(Data extracted from a collection)
*** Begin section ***
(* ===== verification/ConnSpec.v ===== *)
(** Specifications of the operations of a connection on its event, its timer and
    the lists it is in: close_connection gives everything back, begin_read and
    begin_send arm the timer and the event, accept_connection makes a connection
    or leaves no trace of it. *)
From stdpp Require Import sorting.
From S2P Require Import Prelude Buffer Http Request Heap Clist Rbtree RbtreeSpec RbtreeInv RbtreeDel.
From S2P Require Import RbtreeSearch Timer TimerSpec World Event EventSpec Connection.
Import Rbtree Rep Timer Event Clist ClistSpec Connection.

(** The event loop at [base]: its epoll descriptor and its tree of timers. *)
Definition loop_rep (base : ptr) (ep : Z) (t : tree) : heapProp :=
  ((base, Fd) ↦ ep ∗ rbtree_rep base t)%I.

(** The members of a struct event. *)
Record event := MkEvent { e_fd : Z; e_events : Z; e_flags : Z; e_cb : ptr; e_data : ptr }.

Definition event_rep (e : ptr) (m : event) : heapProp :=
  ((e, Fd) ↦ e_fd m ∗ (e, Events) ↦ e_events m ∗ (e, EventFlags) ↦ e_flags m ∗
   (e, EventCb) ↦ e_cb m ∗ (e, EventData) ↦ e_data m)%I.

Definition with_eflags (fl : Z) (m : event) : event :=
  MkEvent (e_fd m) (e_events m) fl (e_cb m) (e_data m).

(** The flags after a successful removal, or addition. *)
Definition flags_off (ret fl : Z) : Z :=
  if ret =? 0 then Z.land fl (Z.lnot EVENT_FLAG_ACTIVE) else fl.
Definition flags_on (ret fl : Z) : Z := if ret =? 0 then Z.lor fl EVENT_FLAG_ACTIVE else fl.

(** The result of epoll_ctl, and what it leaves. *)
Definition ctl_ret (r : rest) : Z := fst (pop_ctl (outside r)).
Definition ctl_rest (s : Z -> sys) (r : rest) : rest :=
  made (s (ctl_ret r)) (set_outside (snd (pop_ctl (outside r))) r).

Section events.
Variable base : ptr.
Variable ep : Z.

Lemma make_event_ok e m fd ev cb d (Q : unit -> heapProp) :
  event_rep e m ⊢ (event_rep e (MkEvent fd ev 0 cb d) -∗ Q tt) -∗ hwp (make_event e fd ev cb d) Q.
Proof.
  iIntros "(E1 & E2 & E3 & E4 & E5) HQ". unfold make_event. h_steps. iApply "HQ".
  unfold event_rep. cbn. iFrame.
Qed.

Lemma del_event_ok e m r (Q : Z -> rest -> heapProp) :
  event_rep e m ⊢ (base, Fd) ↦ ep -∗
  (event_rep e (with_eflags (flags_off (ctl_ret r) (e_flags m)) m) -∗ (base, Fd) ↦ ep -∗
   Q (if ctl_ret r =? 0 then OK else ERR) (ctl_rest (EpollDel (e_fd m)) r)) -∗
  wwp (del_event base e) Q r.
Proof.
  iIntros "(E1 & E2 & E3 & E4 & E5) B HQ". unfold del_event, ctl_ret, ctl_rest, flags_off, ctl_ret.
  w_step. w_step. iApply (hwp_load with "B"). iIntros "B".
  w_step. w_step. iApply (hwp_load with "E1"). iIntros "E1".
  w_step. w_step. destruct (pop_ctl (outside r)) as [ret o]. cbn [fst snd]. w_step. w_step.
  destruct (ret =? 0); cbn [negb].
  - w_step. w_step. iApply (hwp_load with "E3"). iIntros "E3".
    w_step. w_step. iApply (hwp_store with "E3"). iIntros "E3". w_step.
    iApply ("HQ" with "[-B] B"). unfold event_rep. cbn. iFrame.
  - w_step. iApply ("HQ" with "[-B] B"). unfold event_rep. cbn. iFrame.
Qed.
*** End section ***
*** Begin section ***
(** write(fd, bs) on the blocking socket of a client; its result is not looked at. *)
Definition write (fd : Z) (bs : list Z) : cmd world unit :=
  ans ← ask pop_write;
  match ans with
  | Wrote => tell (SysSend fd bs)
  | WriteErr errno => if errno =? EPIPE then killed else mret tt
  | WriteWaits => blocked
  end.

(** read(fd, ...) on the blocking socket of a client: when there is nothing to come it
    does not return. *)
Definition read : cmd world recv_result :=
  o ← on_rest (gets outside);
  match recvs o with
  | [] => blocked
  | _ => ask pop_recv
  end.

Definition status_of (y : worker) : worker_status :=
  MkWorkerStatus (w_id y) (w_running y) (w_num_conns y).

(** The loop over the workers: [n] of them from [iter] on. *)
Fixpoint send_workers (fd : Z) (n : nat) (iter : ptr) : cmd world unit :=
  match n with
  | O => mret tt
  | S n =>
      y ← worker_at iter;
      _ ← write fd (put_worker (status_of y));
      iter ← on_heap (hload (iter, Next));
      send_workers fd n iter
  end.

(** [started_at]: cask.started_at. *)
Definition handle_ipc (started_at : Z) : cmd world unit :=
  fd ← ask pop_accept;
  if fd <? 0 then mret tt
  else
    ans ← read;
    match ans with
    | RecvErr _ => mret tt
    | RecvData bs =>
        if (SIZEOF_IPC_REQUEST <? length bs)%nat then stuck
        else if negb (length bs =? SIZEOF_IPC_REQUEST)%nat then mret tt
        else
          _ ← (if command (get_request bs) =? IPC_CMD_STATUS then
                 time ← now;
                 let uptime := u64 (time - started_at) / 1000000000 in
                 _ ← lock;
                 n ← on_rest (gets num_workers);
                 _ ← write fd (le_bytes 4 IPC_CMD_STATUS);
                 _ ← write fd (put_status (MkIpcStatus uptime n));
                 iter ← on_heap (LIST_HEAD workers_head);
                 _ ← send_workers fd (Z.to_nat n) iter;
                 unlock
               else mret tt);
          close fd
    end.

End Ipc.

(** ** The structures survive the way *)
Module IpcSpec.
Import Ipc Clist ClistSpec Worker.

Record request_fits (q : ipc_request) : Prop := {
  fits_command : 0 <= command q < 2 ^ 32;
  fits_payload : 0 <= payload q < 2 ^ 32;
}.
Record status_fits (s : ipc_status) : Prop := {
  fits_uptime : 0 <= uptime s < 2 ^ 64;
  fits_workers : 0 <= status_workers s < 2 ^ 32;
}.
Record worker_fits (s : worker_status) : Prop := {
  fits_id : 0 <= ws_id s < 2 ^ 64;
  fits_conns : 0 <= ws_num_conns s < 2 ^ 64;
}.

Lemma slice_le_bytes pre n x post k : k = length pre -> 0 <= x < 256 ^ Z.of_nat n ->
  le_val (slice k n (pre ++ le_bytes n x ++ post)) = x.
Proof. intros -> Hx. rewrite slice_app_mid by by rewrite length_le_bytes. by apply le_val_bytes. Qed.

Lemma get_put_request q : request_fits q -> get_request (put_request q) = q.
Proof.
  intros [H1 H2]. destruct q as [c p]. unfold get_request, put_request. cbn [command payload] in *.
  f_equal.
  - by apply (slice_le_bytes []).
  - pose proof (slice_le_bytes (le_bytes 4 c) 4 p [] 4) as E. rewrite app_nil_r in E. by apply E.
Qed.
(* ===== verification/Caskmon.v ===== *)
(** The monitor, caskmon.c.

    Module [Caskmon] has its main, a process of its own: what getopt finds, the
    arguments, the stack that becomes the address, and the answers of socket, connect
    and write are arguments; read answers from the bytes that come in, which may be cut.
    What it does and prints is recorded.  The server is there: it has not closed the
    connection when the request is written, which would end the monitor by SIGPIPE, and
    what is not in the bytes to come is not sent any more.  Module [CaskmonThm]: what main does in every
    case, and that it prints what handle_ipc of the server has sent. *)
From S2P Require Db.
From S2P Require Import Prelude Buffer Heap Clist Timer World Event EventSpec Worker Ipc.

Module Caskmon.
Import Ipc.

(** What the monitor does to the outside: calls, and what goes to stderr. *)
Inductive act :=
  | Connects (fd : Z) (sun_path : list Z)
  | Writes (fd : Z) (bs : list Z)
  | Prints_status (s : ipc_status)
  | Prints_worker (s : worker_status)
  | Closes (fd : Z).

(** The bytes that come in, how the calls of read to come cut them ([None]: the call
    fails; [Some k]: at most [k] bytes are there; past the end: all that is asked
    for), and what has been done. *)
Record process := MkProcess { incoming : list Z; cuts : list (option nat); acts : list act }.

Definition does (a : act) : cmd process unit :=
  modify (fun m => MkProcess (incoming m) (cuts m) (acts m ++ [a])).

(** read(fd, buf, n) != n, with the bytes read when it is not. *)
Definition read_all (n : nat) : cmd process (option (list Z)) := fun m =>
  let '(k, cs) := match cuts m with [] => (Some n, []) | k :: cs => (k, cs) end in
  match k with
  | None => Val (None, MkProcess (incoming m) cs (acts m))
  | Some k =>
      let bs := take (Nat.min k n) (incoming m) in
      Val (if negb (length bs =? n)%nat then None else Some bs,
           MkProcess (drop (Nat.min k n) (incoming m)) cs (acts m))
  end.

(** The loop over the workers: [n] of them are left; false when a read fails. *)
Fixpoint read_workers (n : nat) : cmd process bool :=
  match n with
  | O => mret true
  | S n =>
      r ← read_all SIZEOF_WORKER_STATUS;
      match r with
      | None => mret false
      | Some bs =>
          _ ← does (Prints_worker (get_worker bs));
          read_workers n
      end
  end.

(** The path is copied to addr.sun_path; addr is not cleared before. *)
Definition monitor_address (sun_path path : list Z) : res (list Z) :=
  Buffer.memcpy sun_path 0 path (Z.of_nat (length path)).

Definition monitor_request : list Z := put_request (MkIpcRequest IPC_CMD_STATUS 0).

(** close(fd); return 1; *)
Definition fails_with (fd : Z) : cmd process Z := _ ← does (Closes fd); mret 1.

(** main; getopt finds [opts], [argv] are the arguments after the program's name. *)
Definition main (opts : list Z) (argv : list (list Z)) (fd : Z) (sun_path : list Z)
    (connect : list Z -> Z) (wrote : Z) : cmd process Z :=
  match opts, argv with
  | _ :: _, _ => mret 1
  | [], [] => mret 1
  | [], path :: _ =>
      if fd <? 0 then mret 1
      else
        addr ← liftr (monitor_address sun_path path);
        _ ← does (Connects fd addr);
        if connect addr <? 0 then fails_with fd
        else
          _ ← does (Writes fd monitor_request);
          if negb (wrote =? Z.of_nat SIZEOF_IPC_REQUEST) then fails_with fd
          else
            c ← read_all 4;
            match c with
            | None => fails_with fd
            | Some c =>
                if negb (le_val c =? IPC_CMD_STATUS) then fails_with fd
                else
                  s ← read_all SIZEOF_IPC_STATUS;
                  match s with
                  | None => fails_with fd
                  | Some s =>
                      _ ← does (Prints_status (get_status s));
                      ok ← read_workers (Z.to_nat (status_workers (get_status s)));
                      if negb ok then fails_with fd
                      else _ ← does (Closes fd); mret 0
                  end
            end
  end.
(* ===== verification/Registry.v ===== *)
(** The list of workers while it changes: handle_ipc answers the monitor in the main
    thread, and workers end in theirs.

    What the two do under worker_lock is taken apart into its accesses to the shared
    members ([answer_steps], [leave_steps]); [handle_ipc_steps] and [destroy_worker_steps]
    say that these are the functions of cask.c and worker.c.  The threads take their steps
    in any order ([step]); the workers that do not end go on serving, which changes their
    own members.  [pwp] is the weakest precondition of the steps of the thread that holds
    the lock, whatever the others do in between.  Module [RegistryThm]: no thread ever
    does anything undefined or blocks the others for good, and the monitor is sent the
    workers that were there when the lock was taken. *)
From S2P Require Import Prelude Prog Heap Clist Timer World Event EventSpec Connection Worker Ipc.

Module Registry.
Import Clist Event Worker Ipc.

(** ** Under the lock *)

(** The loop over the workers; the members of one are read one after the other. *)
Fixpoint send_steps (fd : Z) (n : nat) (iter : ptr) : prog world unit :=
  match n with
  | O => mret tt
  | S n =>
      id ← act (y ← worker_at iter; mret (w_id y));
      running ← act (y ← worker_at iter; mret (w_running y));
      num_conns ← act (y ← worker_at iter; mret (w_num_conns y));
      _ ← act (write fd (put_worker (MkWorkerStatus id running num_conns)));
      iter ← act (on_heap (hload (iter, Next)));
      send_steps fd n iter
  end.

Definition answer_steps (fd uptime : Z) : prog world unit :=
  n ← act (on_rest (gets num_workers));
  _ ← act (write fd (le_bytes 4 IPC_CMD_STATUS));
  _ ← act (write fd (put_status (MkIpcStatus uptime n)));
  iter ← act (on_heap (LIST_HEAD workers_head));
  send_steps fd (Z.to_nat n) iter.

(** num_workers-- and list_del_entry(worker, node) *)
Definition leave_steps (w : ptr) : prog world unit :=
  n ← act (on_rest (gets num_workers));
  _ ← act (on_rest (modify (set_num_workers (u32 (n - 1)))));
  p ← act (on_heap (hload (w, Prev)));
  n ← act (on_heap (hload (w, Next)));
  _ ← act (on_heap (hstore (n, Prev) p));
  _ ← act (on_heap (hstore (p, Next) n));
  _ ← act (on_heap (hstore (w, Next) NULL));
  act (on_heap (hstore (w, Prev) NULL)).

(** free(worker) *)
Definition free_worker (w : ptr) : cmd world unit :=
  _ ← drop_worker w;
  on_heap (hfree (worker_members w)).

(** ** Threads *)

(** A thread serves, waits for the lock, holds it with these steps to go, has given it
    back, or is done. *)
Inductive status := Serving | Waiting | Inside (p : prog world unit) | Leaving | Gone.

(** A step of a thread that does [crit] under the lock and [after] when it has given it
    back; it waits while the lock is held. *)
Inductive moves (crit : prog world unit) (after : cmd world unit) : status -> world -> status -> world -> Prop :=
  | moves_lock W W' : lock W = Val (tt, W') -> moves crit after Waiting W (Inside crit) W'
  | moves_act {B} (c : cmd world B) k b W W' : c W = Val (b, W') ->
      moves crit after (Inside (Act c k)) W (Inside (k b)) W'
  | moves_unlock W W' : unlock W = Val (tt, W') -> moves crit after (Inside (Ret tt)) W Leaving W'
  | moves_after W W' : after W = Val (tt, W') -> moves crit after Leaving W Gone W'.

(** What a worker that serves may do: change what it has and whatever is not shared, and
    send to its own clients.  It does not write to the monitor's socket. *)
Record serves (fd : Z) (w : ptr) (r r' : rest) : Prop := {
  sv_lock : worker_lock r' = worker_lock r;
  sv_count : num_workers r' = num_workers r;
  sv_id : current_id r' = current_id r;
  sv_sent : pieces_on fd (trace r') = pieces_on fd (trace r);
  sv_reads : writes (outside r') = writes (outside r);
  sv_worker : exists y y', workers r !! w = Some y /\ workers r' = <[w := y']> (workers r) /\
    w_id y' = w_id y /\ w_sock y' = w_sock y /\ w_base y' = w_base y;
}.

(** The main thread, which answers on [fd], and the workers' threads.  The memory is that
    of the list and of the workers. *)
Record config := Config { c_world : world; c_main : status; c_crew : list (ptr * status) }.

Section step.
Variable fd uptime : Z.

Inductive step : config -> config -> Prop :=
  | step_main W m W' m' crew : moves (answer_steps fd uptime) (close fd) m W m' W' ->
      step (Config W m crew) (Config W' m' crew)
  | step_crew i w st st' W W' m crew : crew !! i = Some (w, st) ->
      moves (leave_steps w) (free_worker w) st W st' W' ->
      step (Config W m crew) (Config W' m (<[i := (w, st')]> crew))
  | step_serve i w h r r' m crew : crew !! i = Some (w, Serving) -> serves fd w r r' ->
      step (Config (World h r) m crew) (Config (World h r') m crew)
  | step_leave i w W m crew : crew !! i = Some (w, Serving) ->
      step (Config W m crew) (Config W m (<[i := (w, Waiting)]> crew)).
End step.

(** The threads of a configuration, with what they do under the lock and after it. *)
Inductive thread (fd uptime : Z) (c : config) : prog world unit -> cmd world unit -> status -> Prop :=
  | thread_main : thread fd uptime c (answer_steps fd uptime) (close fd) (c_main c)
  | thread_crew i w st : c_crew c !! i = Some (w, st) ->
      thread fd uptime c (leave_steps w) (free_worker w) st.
*** End section ***
- What you will do -
Return exactly, and only, the lines above starting at the line that contains "Definition main (opts" and ending at the line that contains "members ([answer_steps], [leave_steps]);".

- Written response -
Definition main (opts : list Z) (argv : list (list Z)) (fd : Z) (sun_path : list Z)
    (connect : list Z -> Z) (wrote : Z) : cmd process Z :=
  match opts, argv with
  | _ :: _, _ => mret 1
  | [], [] => mret 1
  | [], path :: _ =>
      if fd <? 0 then mret 1
      else
        addr ← liftr (monitor_address sun_path path);
        _ ← does (Connects fd addr);
        if connect addr <? 0 then fails_with fd
        else
          _ ← does (Writes fd monitor_request);
          if negb (wrote =? Z.of_nat SIZEOF_IPC_REQUEST) then fails_with fd
          else
            c ← read_all 4;
            match c with
            | None => fails_with fd
            | Some c =>
                if negb (le_val c =? IPC_CMD_STATUS) then fails_with fd
                else
                  s ← read_all SIZEOF_IPC_STATUS;
                  match s with
                  | None => fails_with fd
                  | Some s =>
                      _ ← does (Prints_status (get_status s));
                      ok ← read_workers (Z.to_nat (status_workers (get_status s)));
                      if negb ok then fails_with fd
                      else _ ← does (Closes fd); mret 0
                  end
            end
  end.
(* ===== verification/Registry.v ===== *)
(** The list of workers while it changes: handle_ipc answers the monitor in the main
    thread, and workers end in theirs.

    What the two do under worker_lock is taken apart into its accesses to the shared
    members ([answer_steps], [leave_steps]); [handle_ipc_steps] and [destroy_worker_steps]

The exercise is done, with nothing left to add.